(** * The incremental CVE sync and triage engine of [internal/worker/update.go]

    A shallow embedding of [doUpdate] and of the functions it calls
    ([repoCVEFiles], [walkFiles], [groupFilesByDirectory], [updateDirectory],
    [updateBatch], [handleCVE]), followed by the properties of the engine.

    Go strings are byte strings: they are modelled by [string], whose
    characters are the 256 values of [ascii].  Go's [int] is the 64-bit
    integer of the platforms the worker runs on; it is modelled by [Z], and
    the only place where the width matters ([strconv.Atoi], which rejects
    values outside the range) has the range check written out.  Counters are
    bounded by the length of a slice and cannot wrap. *)

From Stdlib Require Import ZArith Ascii List Bool Lia Sorted Permutation.
From stdpp Require Import base option list gmap strings fin_maps.

Open Scope Z_scope.

(** ** Results

    A Go call either returns its values with a nil error, returns an error,
    or panics (a slice expression out of range, an index into an empty
    slice).  [Err] carries the text of the error, [Panic] the text of the
    run-time panic. *)

Inductive Res (A : Type) : Type :=
| Ok (a : A)
| Err (e : string)
| Panic (msg : string).

Arguments Ok {A} a.
Arguments Err {A} e.
Arguments Panic {A} msg.

Definition bindRes {A B : Type} (r : Res A) (k : A -> Res B) : Res B :=
  match r with
  | Ok a => k a
  | Err e => Err e
  | Panic m => Panic m
  end.

Notation "'let?' x ':=' r 'in' k" := (bindRes r (fun x => k))
  (at level 10, x pattern, r at level 100, k at level 200).

(** [derrors.Wrap(&err, format, args...)]: a non-nil error is prefixed with
    the formatted text and a colon; a panic passes through. *)
Definition Wrap {A : Type} (prefix : string) (r : Res A) : Res A :=
  match r with
  | Err e => Err (prefix +:+ ": " +:+ e)
  | other => other
  end.

(** ** Strings: the parts of Go's [strings], [path] and [strconv] in use *)

Definition dquote : string := String (ascii_of_nat 34) EmptyString.

(** [%q] on a string of printable characters with neither quote nor
    backslash: the string between double quotes. *)
Definition quote (s : string) : string := dquote +:+ s +:+ dquote.

Definition len (s : string) : nat := String.length s.

(** [s[lo:hi]]: Go panics unless [lo <= hi <= len(s)]. *)
Definition slice (s : string) (lo hi : nat) : Res string :=
  if Nat.leb lo hi && Nat.leb hi (len s)
  then Ok (String.substring lo (hi - lo)%nat s)
  else Panic ("runtime error: slice bounds out of range").

(** [strings.HasPrefix(s, p)]. *)
Definition HasPrefix (s p : string) : bool := String.prefix p s.

(** [strings.TrimSuffix(s, suffix)]. *)
Definition TrimSuffix (s suffix : string) : string :=
  let n := len s in
  let k := len suffix in
  if Nat.leb k n && String.eqb (String.substring (n - k)%nat k s) suffix
  then String.substring 0 (n - k)%nat s
  else s.

(** The loop of [path.Ext]: [i] runs from the last byte down to the first,
    stops at a slash and returns [path[i:]] at a dot.  [before] holds
    [path[:i+1]] reversed and [after] holds [path[i+1:]]. *)
Fixpoint extLoop (before : list ascii) (after : string) : string :=
  match before with
  | [] => ""
  | c :: before' =>
      if Ascii.eqb c "/"%char then ""
      else if Ascii.eqb c "."%char then String c after
      else extLoop before' (String c after)
  end.

(** [path.Ext(path)]. *)
Definition Ext (path : string) : string :=
  extLoop (rev (String.list_ascii_of_string path)) "".

(** [path[i+1:]] for the last slash [i] of [path]; [path] itself when it
    has none ([strings.LastIndexByte] returns -1). *)
Fixpoint afterLastSlash (before : list ascii) (after : string) : string :=
  match before with
  | [] => after
  | c :: before' =>
      if Ascii.eqb c "/"%char then after else afterLastSlash before' (String c after)
  end.

Fixpoint stripSlashes (before : list ascii) : list ascii :=
  match before with
  | c :: before' => if Ascii.eqb c "/"%char then stripSlashes before' else before
  | [] => []
  end.
Lemma executeBucket_performs b :
  effects (λ s, s ∈ startSteps (layerPlan b)) (reached b)
          (initialState b) (executeBucket b).1
  ∧ tasksReady (executeBucket b).1 (settled (executeBucket b).2).
Proof.
  unfold executeBucket.
  destruct (startLoop_performs (startSteps (layerPlan b)) (initialState b) []
              (Forall_nil_2 _)) as [He Hps].
  destruct (startLoop _ _ _) as [st starterPromises]. simpl in *.
  case_decide.
  - split; [done|]. simpl. by apply tasksReady_All.
  - rewrite executeSamePhaseChildren_state. split; [done|].
    unfold tasksReady. rewrite executeSamePhaseChildren_tasks. constructor.
Qed.

Lemma reached_closed b u t : reached b u → selfOrDescendant u t → reached b t.
Proof.
  intros (s & Hs & Hu) Ht. exists s. split; [done|]. by eapply selfOrDescendant_trans.
Qed.

(** The log of an execution holds start steps and steps below them. *)
Lemma effects_reached b st :
  effects (λ s, s ∈ startSteps (layerPlan b)) (reached b) (initialState b) st →
  ∀ d, d ∈ dispatchLog st → reached b (dispatched d).
Proof.
  intros He d Hd. destruct (effects_log _ _ _ _ He d Hd) as [Hd0|[Hs|[? _]]]; [|by exists (dispatched d); split; [|left]|done].
  by apply elem_of_nil in Hd0.
Qed.

(** Every execution is made of elementary effects. *)
Lemma runsTo_effects b st p :
  runsTo b st p →
  effects (λ s, s ∈ startSteps (layerPlan b)) (reached b) (initialState b) st
  ∧ tasksReady st p.
Proof.
  intros [evs Hturns]. destruct (executeBucket_performs b) as [He Hready].
  destruct (turns_performs (reached b) _ _ _ _ _ (reached_closed b) Hturns
              (effects_reached b _ He) Hready) as [He' Hready'].
  split; [|done]. eapply effects_trans; [exact He|].
  eapply effects_mono; [|done|exact He']. intros s [].
Qed.

(** ** What follows for the bucket *)

Lemma effect_bucket S A st st' :
  effect S A st st' →
  layerPlan (bucket st') = layerPlan (bucket st)
  ∧ noDepsList (bucket st') = noDepsList (bucket st)
  ∧ isComplete (bucket st') = isComplete (bucket st)
  ∧ pendingSteps st' ⊆ pendingSteps st.
Proof. destruct 1; simpl; split_and!; try done. set_solver. Qed.

Lemma effects_bucket S A st st' :
  effects S A st st' →
  layerPlan (bucket st') = layerPlan (bucket st)
  ∧ noDepsList (bucket st') = noDepsList (bucket st)
  ∧ isComplete (bucket st') = isComplete (bucket st)
  ∧ pendingSteps st' ⊆ pendingSteps st.
Proof.
  induction 1 as [|st st1 st2 He _ (IH1 & IH2 & IH3 & IH4)]; [done|].
  destruct (effect_bucket _ _ _ _ He) as (H1 & H2 & H3 & H4).
  split_and!; [congruence..|set_solver].
Qed.

(** A column of the store is the one that was there or one of [size] rows
    that belongs to a step that was dispatched. *)
Lemma effects_store S A st st' :
  effects S A st st' →
  ∀ i, store (bucket st') !! i = store (bucket st) !! i
       ∨ (i ∈ dispatchedIds st'
          ∧ ∃ column, store (bucket st') !! i = Some column
                      ∧ length column = size (bucket st)).
Proof.
  induction 1 as [|st st1 st2 He Hes IH]; intros i; [by left|].
  destruct (effect_keeps _ _ _ _ He) as (Hsize & _ & _).
  destruct (effects_keeps _ _ _ _ Hes) as (_ & Hlog & _).
  destruct (IH i) as [Hsame|(Hin & column & Hcol & Hlen)].
  - rewrite Hsame.
    destruct He as [step st Hs Hfree|step st Ha Hfree Hp Hmat|st Hfaulty|step column st Hin Hlen];
      simpl in *; try by left.
    destruct (decide (i = id step)) as [->|Hne].
    + right. split; [by apply (dispatchedIds_log _ _ Hlog)|].
      exists column. by rewrite lookup_insert_eq.
    + left. by rewrite lookup_insert_ne.
  - right. split; [done|]. exists column. split; [done|congruence].
Qed.

(** A step that is no longer pending has its column, of [size] rows. *)
Lemma effects_completed S A st st' :
  effects S A st st' →
  ∀ i, i ∈ pendingSteps st → i ∉ pendingSteps st' →
       ∃ column, store (bucket st') !! i = Some column ∧ length column = size (bucket st).
Proof.
  induction 1 as [|st st1 st2 He Hes IH]; intros i Hin Hout; [done|].
  destruct (effect_keeps _ _ _ _ He) as (Hsize & _ & _).
  destruct (decide (i ∈ pendingSteps st1)) as [Hin1|Hout1].
  - destruct (IH i Hin1 Hout) as (column & Hcol & Hlen).
    exists column. split; [done|congruence].
  - destruct He as [step st Hs Hfree|step st Ha Hfree Hp Hmat|st Hfaulty|step column st Hlogged Hlen];
      simpl in *; try done.
    destruct (decide (i = id step)) as [->|Hne]; [|exfalso; apply Hout1; set_solver].
    destruct (effects_store _ _ _ _ Hes (id step)) as [Hsame|(_ & column' & Hcol & Hlen')].
    + exists column. split; [|done]. rewrite Hsame. simpl. apply lookup_insert_eq.
    + exists column'. split; [done|]. by rewrite Hlen'.
Qed.

(** When [hasErrors] has changed, a dispatch of the log was faulty. *)
Lemma effects_faulty S A st st' :
  effects S A st st' →
  hasErrors (bucket st) = false → hasErrors (bucket st') = true →
  ∃ d, d ∈ dispatchLog st' ∧ faulty (size (bucket st)) d = true.
Proof.
  induction 1 as [|st st1 st2 He Hes IH]; intros Hfalse Htrue; [congruence|].
  destruct (effect_keeps _ _ _ _ He) as (Hsize & _ & _).
  destruct (effects_keeps _ _ _ _ Hes) as (_ & Hlog & _).
  destruct (hasErrors (bucket st1)) eqn:Hst1.
  - destruct He as [step st Hs Hfree|step st Ha Hfree Hp Hmat|st Hfaulty|step column st Hin Hlen];
      simpl in *; try congruence.
    destruct (Hfaulty Hfalse) as (d & Hd & Hf). exists d. split; [|done].
    by apply Hlog.
  - destruct (IH eq_refl Htrue) as (d & Hd & Hf). exists d. split; [done|congruence].
Qed.

(** A run from a future that waits for the hand-off ends in such a future,
    or in what the hand-off gave in the final state. *)
Lemma turns_ThenChildren evs st q st' p' :
  turns evs st (ThenChildren q) st' p' →
  (∃ q', p' = ThenChildren q') ∨ p' = settled (executeSamePhaseChildren st').2.
Proof.
  intros Hturns. remember (ThenChildren q) as p eqn:Hp. revert q Hp.
  induction Hturns as [st p|ev evs st p st1 p1 st2 p2 Hturn Hturns IH]; intros q ->;
    [left; by eexists|].
  inversion Hturn as [| |ev' q0 st0 st0' q' Hinner|q0 st0 Hres]; subst.
  - by apply (IH q').
  - right. rewrite executeSamePhaseChildren_state in Hturns.
    destruct (executeSamePhaseChildren_result st) as [Hok | (e & Hthrow & _)].
    + rewrite Hok in *. simpl in *. inversion Hturns as [|? ? ? ? ? ? ? ? Hbad]; subst.
      * by rewrite Hok.
      * inversion Hbad.
    + rewrite Hthrow in *. simpl in *. inversion Hturns as [|? ? ? ? ? ? ? ? Hbad]; subst.
      * by rewrite Hthrow.
      * inversion Hbad.
Qed.

Lemma executeSamePhaseChildren_ok st :
  (executeSamePhaseChildren st).2 = Ok None → pendingSteps st = ∅.
Proof.
  unfold executeSamePhaseChildren. case_decide as Hsize; [done|]. intros _.
  apply leibniz_equiv, size_empty_iff. lia.
Qed.

(** When the future of an execution has resolved, no step is pending. *)
Lemma runsTo_resolved b st p :
  runsTo b st p → status p = HasResolved → pendingSteps st = ∅.
Proof.
  intros [evs Hturns] Hres.
  assert (Hend : p = settled (executeSamePhaseChildren st).2).
  { revert Hturns. unfold executeBucket.
    destruct (startLoop _ _ _) as [st0 starterPromises]. case_decide; simpl.
    - intros [[q' ->]| ->]%turns_ThenChildren; [|done].
      simpl in Hres. by destruct (status q').
    - rewrite executeSamePhaseChildren_state.
      destruct (executeSamePhaseChildren_result st0) as [Hok | (e & Hthrow & _)].
      + rewrite Hok. simpl. inversion 1 as [|? ? ? ? ? ? ? ? Hbad]; subst.
        * by rewrite Hok.
        * inversion Hbad.
      + rewrite Hthrow. simpl. inversion 1 as [|? ? ? ? ? ? ? ? Hbad]; subst.
        * by rewrite Hthrow.
        * inversion Hbad. }
  apply executeSamePhaseChildren_ok. rewrite Hend in Hres.
  destruct (executeSamePhaseChildren_result st) as [Hok | (e & Hthrow & _)]; [done|].
  by rewrite Hthrow in Hres.
Qed.

(** X15.  After any part of an execution, a column of the store is the one
    the bucket came with or a column of [size] rows: the executor removes no
    column and never stores a column of another length. *)
Theorem published_columns_have_size_rows (b : Bucket) (st : State) (p : Promise) (i : nat) :
  runsTo b st p →
  store (bucket st) !! i = store b !! i
  ∨ ∃ column, store (bucket st) !! i = Some column ∧ length column = size b.
Proof.
  intros [He _]%runsTo_effects.
  destruct (effects_store _ _ _ _ He i) as [?|(_ & column & ? & ?)]; [by left|right].
  by exists column.
Qed.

-=-=-=-=-

### [Task goal]
Starting at the first line of the records above, please copy every line exactly through the line containing "[updateBatch], [handleCVE]), followed", and stop there.

### [Answer to this problem]
(** * The incremental CVE sync and triage engine of [internal/worker/update.go]

    A shallow embedding of [doUpdate] and of the functions it calls
    ([repoCVEFiles], [walkFiles], [groupFilesByDirectory], [updateDirectory],
    [updateBatch], [handleCVE]), followed by the properties of the engine.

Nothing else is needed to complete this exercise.